From f1f72403cdce3555b3e128442c81b9e7392ff075 Mon Sep 17 00:00:00 2001
From: Niels <niels.lohmann@gmail.com>
Date: Sun, 15 Feb 2015 16:56:54 +0100
Subject: [PATCH] some unicode magic

---
 src/json.hpp      | 51 +++++++++++++++++++++++++++++++++++++++--------
 src/json.hpp.re2c | 51 +++++++++++++++++++++++++++++++++++++++--------
 test/unit.cpp     | 15 +++++++++-----
 3 files changed, 96 insertions(+), 21 deletions(-)

diff --git a/src/json.hpp b/src/json.hpp
index 55dca29d..1a09464b 100644
--- a/src/json.hpp
+++ b/src/json.hpp
@@ -2497,14 +2497,37 @@ class basic_json
 
         @param codepoint  the code point (must be in [0x0, 0x10ffff]
         @return string representation of the code point
-        @exception std::out_of_range  if code point is >0x10ffff
+        @exception std::out_of_range if code point is >0x10ffff
+        @exception std::invalid_argument if the low surrogate is invalid
 
         @see <http://en.wikipedia.org/wiki/UTF-8#Sample_code>
         */
-        inline static string_t to_unicode(const size_t codepoint)
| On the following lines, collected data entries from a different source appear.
Lemma server_bulk_update_effects_sample :
  rooms (Server.bulk_update Sample.two_counts (Sample.world (Sample.fails_at 1 "timeout"))).2
  !! "Suite" = Some 5
  ∧ (Server.bulk_update Sample.two_counts (Sample.world Sample.never)).1
    = {| Store.status := 200;
         Store.body := Obj [("success", Bool true); ("message", Str "All rooms synced")] |}
  ∧ Server.bulk_update Sample.odd_sheet (Sample.world Sample.never)
    = (Server.sync_failed,
       (Server.bulk_loop [("Suite", Num (Int 5))] ([], []) (Sample.world Sample.never)).2).
Proof.
  split; [|split].
  - apply (proj1 (proj2 (proj2 (server_bulk_update_effects Sample.two_counts
                                  (Sample.world (Sample.fails_at 1 "timeout")))))
             [] "Suite" (Str "5") [("Twin Room", Num (Int 9))] 5);
      [reflexivity | exact convertible_nil | reflexivity | by eexists | reflexivity |].
    intros k c Hin. apply list_elem_of_singleton in Hin as [= -> ->]. discriminate.
  - apply (proj2 (proj1 (proj2 (server_bulk_update_effects Sample.two_counts
                                  (Sample.world Sample.never)))
                    convertible_two_counts)).
    + intros i _. reflexivity.
    + intros k c negative Hin. apply elem_of_cons in Hin as [[= -> ->]|Hin]; [discriminate|].
      apply list_elem_of_singleton in Hin as [= -> ->]. discriminate.
  - apply (proj2 (proj2 (proj2 (server_bulk_update_effects Sample.odd_sheet
                                  (Sample.world Sample.never))))
             [("Suite", Num (Int 5))] "Twin Room" Sample.unconvertible
             [("Suite", Num (Int 7))]);
      [reflexivity | exact convertible_suite | reflexivity].
Defined.

Lemma schema_bulk_update_effects_sample :
  Store.status
    (Schema.bulk_update Sample.two_counts (Sample.world (Sample.fails_at 1 "timeout"))).1 = 500
  ∧ rooms (Schema.bulk_update Sample.two_counts
             (Sample.world (Sample.fails_at 1 "timeout"))).2 !! "Suite" = Some 5
  ∧ Schema.bulk_update Sample.odd_sheet (Sample.world Sample.never)
    = (Schema.update_failed type_error, Sample.world Sample.never).
Proof.
  split; [|split].
  - apply (proj1 (proj2 (proj2 (schema_bulk_update_effects Sample.two_counts
                                  (Sample.world (Sample.fails_at 1 "timeout"))))
                    convertible_two_counts)
             1%nat "timeout"); [cbn; lia | reflexivity].
  - apply (proj2 (proj2 (proj2 (proj2 (schema_bulk_update_effects Sample.two_counts
                                         (Sample.world (Sample.fails_at 1 "timeout"))))
                           convertible_two_counts))
             [] "Suite" (Str "5") [("Twin Room", Num (Int 9))] 5);
      [reflexivity | reflexivity | by eexists | reflexivity |].
    intros k c Hin. apply list_elem_of_singleton in Hin as [= -> ->]. discriminate.
  - apply (proj1 (proj2 (schema_bulk_update_effects Sample.odd_sheet
                           (Sample.world Sample.never)))
             "Twin Room" Sample.unconvertible);
      [apply list_elem_of_further, list_elem_of_here | reflexivity].
Defined.

Lemma get_availability_is_the_ledger_sample :
  Server.get_availability (Sample.world Sample.never)
  = (inl (delete "__proto__" Sample.ledger), tick (Sample.world Sample.never)).
Proof.
  exact (proj1 (proj1 (get_availability_is_the_ledger (Sample.world Sample.never)) eq_refl)).
Defined.

Lemma update_availability_effects_sample :
  (Schema.update_availability Sample.set_suite (Sample.world Sample.never)).1
  = Schema.updated ("Suite", 10)
  ∧ (Schema.get_availability
       (Schema.update_availability Sample.set_suite (Sample.world Sample.never)).2).1
    = inl (delete "__proto__" (<["Suite" := 10]> Sample.ledger)).
Proof.
  pose proof (proj2 (proj2 (proj2 (update_availability_effects (Sample.world Sample.never)
                                     Sample.set_suite) eq_refl ltac:(discriminate))
                       "Suite" (Int 10) eq_refl eq_refl eq_refl)
                10 (ex_intro _ 3 eq_refl) eq_refl) as [H1 H2].
  split; [exact H1 | exact (H2 eq_refl)].
Defined.

Lemma file_store_booking_paths_sample :
  FileStore.status
    (FileStore.post_bookings (Sample.form (Str "Suite Room") (Str "2")) Sample.cache).1 = 200
  ∧ FileStore.get_availability
      (FileStore.post_bookings (Sample.form (Str "Suite Room") (Str "2")) Sample.cache).2
    = <["Suite Room" := Num (Int 1)]> (FileStore.availabilityCache Sample.cache)
  ∧ FileStore.get_bookings
      (FileStore.post_bookings (Sample.form (Str "Suite Room") (Str "2")) Sample.cache).2
    = [FileStore.booking_of (Sample.form (Str "Suite Room") (Str "2"))].
Proof.
  pose proof (proj2 (file_store_booking_paths (Sample.form (Str "Suite Room") (Str "2"))
                       Sample.cache "Suite Room" (Num (Int 3)) 3 2 eq_refl eq_refl
                       ltac:(discriminate) eq_refl eq_refl) ltac:(lia)) as (H1 & H2 & H3 & _).
  split; [exact H1|]. split; [exact H2 | exact H3].
Defined.

Lemma post_availability_effects_sample :
  FileStore.post_availability Sample.take_five Sample.cache
  = Some (FileStore.Sent (<["Suite Room" := Num (Int 0)]>
                            (FileStore.availabilityCache Sample.cache)),
          FileStore.persistAvailability
            (FileStore.set_available "Suite Room" (Int 0) Sample.cache)).
Proof.
  apply (proj1 (proj1 (post_availability_effects Sample.take_five Sample.cache)
                  eq_refl ltac:(discriminate) "Suite Room" (Int 5) eq_refl eq_refl) 3 5);
    [reflexivity | reflexivity | reflexivity].
Defined.

Lemma counted_cache : FileStore.counted Sample.cache.
Proof.
  intros key v. unfold Sample.cache. cbn. rewrite lookup_singleton_Some.
  intros [_ <-]. exists 3. split; [reflexivity | split; [lia | reflexivity]].
Defined.

Lemma file_store_never_oversells_sample :
  length (FileStore.post_all [Sample.form (Str "Suite Room") (Str "2");
                              Sample.form (Str "Suite Room") (Str "2")] Sample.cache).1
  = 2%nat
  ∧ ∃ N', FileStore.stock
            (FileStore.post_all [Sample.form (Str "Suite Room") (Str "2");
                                 Sample.form (Str "Suite Room") (Str "2")] Sample.cache).2
            "Suite Room" = Some N'
          ∧ 0 ≤ N'
          ∧ N' + FileStore.rooms_booked "Suite Room"
                   (FileStore.bookingsCache
                      (FileStore.post_all [Sample.form (Str "Suite Room") (Str "2");
                                           Sample.form (Str "Suite Room") (Str "2")]
                         Sample.cache).2)
            = 3 + 0.
Proof.
  destruct (file_store_never_oversells
              [Sample.form (Str "Suite Room") (Str "2");
               Sample.form (Str "Suite Room") (Str "2")] Sample.cache counted_cache)
    as (Hlen & _ & Hsum).
  - intros req Hin. exists "Suite Room", 2.
    apply elem_of_cons in Hin as [->|Hin];
      [repeat split; (reflexivity || lia)|].
    apply list_elem_of_singleton in Hin as ->. repeat split; (reflexivity || lia).
  - split; [exact Hlen|]. exact (Hsum "Suite Room" 3 eq_refl).
Defined.

Lemma server_bulk_update_twice_sample :
  rooms (Server.bulk_update Sample.sheet
           (Server.bulk_update Sample.sheet (Sample.world Sample.never)).2).2
  = rooms (Server.bulk_update Sample.sheet (Sample.world Sample.never)).2.
Proof.
  apply (server_bulk_update_twice Sample.sheet (Sample.world Sample.never)).
  intros i _. reflexivity.
Defined.

Lemma file_store_nan_stays_sample :
  FileStore.status
    (FileStore.post_bookings (Sample.form (Str "Suite Room") (Str "a few")) Sample.cache).1
  = 200
  ∧ FileStore.availabilityCache
      (FileStore.post_bookings (Sample.form (Str "Suite Room") (Str "a few")) Sample.cache).2
    !! "Suite Room" = Some (Num NaN)
  ∧ parseInt (Num NaN) = Some NaN.
Proof.
  apply (file_store_nan_stays (Sample.form (Str "Suite Room") (Str "a few")) Sample.cache
           "Suite Room" (Num (Int 3)) (Int 3) NaN eq_refl eq_refl);
    [discriminate | reflexivity | reflexivity | right; reflexivity].
Defined.

End MoreSamples.
(** C8, as stated, fails: with a tab between the tokens of [rel], [icon] is
    a white-space-separated token and the [href] is not empty, yet the
    element is not returned. *)
Lemma getFavicons_whitespace_counterexample :
  ¬ ∀ (head : list Node) (n : Node),
      n ∈ getFavicons head
      ↔ n ∈ head ∧ tagName n = "link" ∧ hasHref n ∧ hasIconWhitespaceToken n.
Proof.
  intros H. destruct (H [iconTab] iconTab) as [_ Hin].
  assert (iconTab ∈ getFavicons [iconTab]) as Hbad.
  { apply Hin. split_and!.
    - left.
    - reflexivity.
    - exists "e.png". split; [vm_compute; reflexivity | discriminate].
    - eexists. split; [vm_compute; reflexivity|].
      vm_compute. right. left. }
  vm_compute in Hbad. by apply elem_of_nil in Hbad.
Qed.

(** ** Badge text *)

Example finalValue_47 o : finalValue (VNumber 47) o = "47".
Proof. reflexivity. Qed.

Example finalValue_123 o : finalValue (VNumber 123) o = "99+".
Proof. reflexivity. Qed.

Example finalValue_false o : finalValue (VBoolean false) o = indicator o.
Proof. reflexivity. Qed.

Example finalValue_minus5 o : finalValue (VNumber (-5)) o = indicator o.
Proof. reflexivity. Qed.

(** C3.  The text computed by [drawBubble] is the empty string for [0], the
    decimal string for [1..99], ["99+"] from [100] on, and the indicator for
    a negative or non-numeric value; for [0] nothing at all is drawn, and
    otherwise the one text drawn is that text. *)
Theorem drawBubble_text (env : Env) (value : Value) (options : Options) :
  badgeText options value (finalValue value options)
  ∧ drawBubble env (VNumber 0) options = []
  ∧ textsDrawn (drawBubble env value options)
    = (if String.eqb (finalValue value options) "" then []
       else [finalValue value options]).
Proof.
  split_and!.
  - destruct value as [n| |]; try constructor.
    unfold finalValue, isPositiveNumber.
    destruct (Z.leb_spec 0 n); [|by constructor].
    destruct (Z.eqb_spec n 0) as [->|]; [constructor|].
    destruct (Z.ltb_spec n 100); constructor; lia.
  - reflexivity.
  - unfold drawBubble. by destruct (String.eqb _ _).
Qed.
+        inline static string_t to_unicode(const size_t codepoint1, size_t codepoint2 = 0)
         {
             string_t result;
 
+            // calculate the codepoint from the given code points
+            size_t codepoint = codepoint1;
+            if (codepoint1 >= 0xD800 and codepoint1 <= 0xDBFF)
+            {
+                if (codepoint2 >= 0xDC00 and codepoint2 <= 0xDFFF)
+                {
+                    codepoint =
+                        // high surrogate occupies the most significant 22 bits
+                        (codepoint1 << 10)
+                        // low surrogate occupies the least significant 15 bits
+                        + codepoint2
+                        // there is still the 0xD800, 0xDC00 and 0x10000 noise
+                        // in the result so we have to substract with:
+                        // (0xD800 << 10) + DC00 - 0x10000 = 0x35FDC00
+                        - 0x35FDC00;
+                }
+                else
+                {
+                    throw std::invalid_argument("missing or wrong low surrogate");
+                }
+            }
+
             if (codepoint <= 0x7f)
             {
                 // 1-byte characters: 0xxxxxxx (ASCI)
@@ -3394,12 +3417,24 @@ basic_json_parser_59:
                         // unicode
                         case 'u':
                         {
-                            // get code xxxx from \uxxxx
-                            auto codepoint = std::strtoul(i + 1, nullptr, 16);
-                            // add unicode character(s)
-                            result += to_unicode(codepoint);
-                            // skip the next four characters (\uxxxx)
-                            i += 4;
+                            // get code xxxx from uxxxx
+                            auto codepoint = std::strtoul(std::string(i + 1, 4).c_str(), nullptr, 16);
+
+                            if (codepoint >= 0xD800 and codepoint <= 0xDBFF)
+                            {
+                                // get code yyyy from uxxxx\uyyyy
+                                auto codepoint2 = std::strtoul(std::string(i + 7, 4).c_str(), nullptr, 16);
+                                result += to_unicode(codepoint, codepoint2);
+                                // skip the next 11 characters (xxxx\uyyyy)
+                                i += 11;
+                            }
+                            else
+                            {
+                                // add unicode character(s)
+                                result += to_unicode(codepoint);
+                                // skip the next four characters (xxxx)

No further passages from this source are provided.